- _EXERCISE DATA_
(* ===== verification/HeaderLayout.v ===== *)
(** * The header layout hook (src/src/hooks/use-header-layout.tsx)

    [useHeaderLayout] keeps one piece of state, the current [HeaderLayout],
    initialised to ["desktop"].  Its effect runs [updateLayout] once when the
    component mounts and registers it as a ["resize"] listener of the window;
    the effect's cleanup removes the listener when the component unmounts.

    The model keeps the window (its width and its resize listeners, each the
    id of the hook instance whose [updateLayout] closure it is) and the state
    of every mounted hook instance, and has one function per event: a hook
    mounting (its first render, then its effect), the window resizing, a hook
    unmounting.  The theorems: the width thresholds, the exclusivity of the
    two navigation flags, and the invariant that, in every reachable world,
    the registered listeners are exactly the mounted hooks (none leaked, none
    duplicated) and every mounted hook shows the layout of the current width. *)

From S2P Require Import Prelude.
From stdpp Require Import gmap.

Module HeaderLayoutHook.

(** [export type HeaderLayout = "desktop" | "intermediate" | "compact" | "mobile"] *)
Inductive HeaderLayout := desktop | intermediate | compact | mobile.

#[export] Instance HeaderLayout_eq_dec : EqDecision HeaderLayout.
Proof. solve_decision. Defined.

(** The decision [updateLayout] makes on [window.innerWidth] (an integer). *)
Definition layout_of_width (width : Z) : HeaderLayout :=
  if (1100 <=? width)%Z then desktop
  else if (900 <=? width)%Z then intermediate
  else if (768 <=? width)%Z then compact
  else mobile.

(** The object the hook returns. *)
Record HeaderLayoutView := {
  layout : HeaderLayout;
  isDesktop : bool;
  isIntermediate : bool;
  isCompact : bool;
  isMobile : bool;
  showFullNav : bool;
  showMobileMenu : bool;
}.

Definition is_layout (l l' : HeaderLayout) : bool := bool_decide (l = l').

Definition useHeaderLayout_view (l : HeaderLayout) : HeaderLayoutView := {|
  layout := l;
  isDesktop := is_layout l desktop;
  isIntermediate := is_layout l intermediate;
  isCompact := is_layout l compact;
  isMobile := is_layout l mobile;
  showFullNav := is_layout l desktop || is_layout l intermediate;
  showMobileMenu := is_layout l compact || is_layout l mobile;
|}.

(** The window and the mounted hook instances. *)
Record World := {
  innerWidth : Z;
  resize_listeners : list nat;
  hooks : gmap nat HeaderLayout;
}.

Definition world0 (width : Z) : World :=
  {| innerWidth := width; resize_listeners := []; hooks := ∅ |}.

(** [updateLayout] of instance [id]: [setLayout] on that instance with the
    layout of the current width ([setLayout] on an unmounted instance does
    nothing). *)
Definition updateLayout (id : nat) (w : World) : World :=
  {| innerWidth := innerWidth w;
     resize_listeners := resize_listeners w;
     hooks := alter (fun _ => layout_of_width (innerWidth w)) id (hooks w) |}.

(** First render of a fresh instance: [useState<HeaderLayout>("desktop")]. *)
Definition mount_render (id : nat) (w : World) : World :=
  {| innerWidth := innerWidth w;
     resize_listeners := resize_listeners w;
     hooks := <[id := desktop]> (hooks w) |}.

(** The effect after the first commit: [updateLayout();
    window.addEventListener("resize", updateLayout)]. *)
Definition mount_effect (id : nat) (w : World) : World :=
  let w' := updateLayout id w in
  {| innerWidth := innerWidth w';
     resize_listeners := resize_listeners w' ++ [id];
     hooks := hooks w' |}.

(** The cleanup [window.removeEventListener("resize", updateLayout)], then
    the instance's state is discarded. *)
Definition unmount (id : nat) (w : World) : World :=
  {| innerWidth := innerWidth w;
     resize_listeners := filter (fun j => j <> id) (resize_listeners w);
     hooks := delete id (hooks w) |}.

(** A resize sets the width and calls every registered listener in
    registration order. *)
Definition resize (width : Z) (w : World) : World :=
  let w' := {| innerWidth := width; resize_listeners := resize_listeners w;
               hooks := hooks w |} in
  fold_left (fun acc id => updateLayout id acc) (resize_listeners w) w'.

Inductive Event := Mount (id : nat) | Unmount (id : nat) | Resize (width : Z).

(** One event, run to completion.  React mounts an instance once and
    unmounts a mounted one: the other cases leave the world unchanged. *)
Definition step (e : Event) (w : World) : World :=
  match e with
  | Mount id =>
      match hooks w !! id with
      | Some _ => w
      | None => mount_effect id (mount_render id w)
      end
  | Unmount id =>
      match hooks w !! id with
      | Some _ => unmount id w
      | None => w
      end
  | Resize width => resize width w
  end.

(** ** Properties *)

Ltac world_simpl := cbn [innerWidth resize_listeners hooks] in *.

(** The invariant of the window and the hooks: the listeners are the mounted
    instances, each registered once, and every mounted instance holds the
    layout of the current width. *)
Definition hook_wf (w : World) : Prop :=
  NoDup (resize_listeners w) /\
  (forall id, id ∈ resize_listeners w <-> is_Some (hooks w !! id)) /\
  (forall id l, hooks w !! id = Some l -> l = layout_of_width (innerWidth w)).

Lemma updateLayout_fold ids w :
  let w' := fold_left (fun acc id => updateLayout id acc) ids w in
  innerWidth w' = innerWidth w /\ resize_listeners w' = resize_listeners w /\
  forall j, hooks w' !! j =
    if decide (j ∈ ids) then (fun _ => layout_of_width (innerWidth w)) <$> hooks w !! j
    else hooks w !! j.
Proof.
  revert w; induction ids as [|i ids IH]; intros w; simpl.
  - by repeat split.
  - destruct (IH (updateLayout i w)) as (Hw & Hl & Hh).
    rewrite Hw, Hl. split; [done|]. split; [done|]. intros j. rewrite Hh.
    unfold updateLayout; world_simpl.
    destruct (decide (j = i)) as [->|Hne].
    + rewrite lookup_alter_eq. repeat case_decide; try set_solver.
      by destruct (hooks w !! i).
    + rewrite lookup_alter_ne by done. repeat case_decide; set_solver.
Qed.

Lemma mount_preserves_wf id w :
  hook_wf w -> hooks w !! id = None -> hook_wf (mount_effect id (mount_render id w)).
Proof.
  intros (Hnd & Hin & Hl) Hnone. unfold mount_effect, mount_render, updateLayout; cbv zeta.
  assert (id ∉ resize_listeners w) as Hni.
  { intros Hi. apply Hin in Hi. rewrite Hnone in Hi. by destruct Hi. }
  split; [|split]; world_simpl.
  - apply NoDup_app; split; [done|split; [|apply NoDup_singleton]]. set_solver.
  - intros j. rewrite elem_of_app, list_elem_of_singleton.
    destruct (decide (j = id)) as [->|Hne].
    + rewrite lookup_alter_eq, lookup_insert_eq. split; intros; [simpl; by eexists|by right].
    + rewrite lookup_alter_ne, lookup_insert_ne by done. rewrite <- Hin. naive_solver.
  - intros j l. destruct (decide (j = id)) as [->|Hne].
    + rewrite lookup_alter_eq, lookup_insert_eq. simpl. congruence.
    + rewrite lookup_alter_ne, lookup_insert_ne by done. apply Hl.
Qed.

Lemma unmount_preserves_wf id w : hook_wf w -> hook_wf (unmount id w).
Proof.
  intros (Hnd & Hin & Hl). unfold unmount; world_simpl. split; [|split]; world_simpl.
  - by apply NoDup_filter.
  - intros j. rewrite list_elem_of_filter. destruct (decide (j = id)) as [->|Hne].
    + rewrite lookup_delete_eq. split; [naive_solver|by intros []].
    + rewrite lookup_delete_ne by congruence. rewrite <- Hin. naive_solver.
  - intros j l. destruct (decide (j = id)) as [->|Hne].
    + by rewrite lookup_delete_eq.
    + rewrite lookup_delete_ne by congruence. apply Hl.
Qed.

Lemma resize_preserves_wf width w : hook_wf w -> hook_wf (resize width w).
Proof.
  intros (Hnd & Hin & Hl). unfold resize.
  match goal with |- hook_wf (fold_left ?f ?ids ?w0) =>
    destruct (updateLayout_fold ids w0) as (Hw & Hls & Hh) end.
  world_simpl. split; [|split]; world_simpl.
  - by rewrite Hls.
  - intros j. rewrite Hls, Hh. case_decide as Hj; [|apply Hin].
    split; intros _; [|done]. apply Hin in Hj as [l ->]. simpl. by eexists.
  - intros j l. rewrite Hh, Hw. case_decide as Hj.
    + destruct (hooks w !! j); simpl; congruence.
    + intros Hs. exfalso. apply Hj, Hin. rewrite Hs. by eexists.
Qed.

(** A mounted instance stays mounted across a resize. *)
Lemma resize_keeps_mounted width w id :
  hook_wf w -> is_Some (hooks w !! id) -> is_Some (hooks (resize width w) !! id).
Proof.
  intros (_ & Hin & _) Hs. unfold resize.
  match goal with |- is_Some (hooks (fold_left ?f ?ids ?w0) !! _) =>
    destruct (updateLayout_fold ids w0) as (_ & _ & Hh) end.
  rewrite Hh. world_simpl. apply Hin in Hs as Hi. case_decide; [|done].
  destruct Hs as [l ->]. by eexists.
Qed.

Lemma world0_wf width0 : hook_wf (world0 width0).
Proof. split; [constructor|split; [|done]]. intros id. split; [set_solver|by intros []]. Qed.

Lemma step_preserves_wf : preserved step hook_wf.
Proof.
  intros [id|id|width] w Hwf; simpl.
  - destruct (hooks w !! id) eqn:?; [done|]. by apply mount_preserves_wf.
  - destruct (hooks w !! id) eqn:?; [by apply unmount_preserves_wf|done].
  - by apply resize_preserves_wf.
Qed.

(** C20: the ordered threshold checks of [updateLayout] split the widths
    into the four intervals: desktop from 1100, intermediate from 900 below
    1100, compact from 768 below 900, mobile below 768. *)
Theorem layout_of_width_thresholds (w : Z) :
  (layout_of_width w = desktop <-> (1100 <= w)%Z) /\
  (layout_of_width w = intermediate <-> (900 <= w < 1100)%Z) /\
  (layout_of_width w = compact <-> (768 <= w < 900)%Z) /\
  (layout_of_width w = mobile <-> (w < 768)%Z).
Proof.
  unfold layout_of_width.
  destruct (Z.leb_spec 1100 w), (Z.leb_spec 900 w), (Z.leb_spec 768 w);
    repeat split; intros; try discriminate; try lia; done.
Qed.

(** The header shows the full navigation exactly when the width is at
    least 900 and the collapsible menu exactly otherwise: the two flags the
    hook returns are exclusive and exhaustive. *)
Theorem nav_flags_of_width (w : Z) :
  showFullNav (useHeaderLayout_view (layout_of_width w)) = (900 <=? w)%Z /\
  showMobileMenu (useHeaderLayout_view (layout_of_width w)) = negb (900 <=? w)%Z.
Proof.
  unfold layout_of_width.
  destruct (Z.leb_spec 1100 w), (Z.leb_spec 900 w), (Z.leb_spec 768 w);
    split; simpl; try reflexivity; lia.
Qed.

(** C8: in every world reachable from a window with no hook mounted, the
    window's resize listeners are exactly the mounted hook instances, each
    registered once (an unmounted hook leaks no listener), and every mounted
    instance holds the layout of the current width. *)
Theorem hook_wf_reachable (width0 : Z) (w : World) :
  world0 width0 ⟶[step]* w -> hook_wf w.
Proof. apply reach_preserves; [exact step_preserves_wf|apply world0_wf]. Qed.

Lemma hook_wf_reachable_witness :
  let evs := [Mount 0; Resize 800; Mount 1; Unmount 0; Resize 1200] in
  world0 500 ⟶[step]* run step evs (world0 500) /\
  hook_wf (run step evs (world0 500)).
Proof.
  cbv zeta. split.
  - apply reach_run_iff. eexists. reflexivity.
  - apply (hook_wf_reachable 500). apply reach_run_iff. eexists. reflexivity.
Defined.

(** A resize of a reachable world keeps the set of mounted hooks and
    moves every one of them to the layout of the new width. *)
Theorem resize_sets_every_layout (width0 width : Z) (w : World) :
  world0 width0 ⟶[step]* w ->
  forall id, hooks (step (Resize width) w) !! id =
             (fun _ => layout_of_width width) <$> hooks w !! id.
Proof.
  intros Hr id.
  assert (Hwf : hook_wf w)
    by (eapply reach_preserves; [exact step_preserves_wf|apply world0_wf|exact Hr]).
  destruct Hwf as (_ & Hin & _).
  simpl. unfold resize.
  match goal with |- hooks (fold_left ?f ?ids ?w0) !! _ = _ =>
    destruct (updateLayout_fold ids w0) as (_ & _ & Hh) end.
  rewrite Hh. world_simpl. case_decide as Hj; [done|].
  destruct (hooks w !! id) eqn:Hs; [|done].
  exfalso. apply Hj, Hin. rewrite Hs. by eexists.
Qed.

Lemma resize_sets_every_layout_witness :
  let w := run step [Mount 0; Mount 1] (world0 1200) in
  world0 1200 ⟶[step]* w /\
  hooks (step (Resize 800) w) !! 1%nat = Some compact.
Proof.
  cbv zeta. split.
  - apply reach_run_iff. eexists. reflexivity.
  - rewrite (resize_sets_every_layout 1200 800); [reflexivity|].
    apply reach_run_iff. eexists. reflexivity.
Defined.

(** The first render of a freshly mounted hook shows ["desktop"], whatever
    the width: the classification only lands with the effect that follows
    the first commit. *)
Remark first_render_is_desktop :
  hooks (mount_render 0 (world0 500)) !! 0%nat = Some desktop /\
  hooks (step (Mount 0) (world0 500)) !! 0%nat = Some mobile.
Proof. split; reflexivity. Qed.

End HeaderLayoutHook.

- _BRIEF_
Among the entries above, the line containing "Theorem layout_of_width_thresholds (w", the line containing "(layout_of_width w = compact", and all lines between them are to be restated word for word; nothing else belongs in the reply.

- _TASK RESPONSE_
Theorem layout_of_width_thresholds (w : Z) :
  (layout_of_width w = desktop <-> (1100 <= w)%Z) /\
  (layout_of_width w = intermediate <-> (900 <= w < 1100)%Z) /\
  (layout_of_width w = compact <-> (768 <= w < 900)%Z) /\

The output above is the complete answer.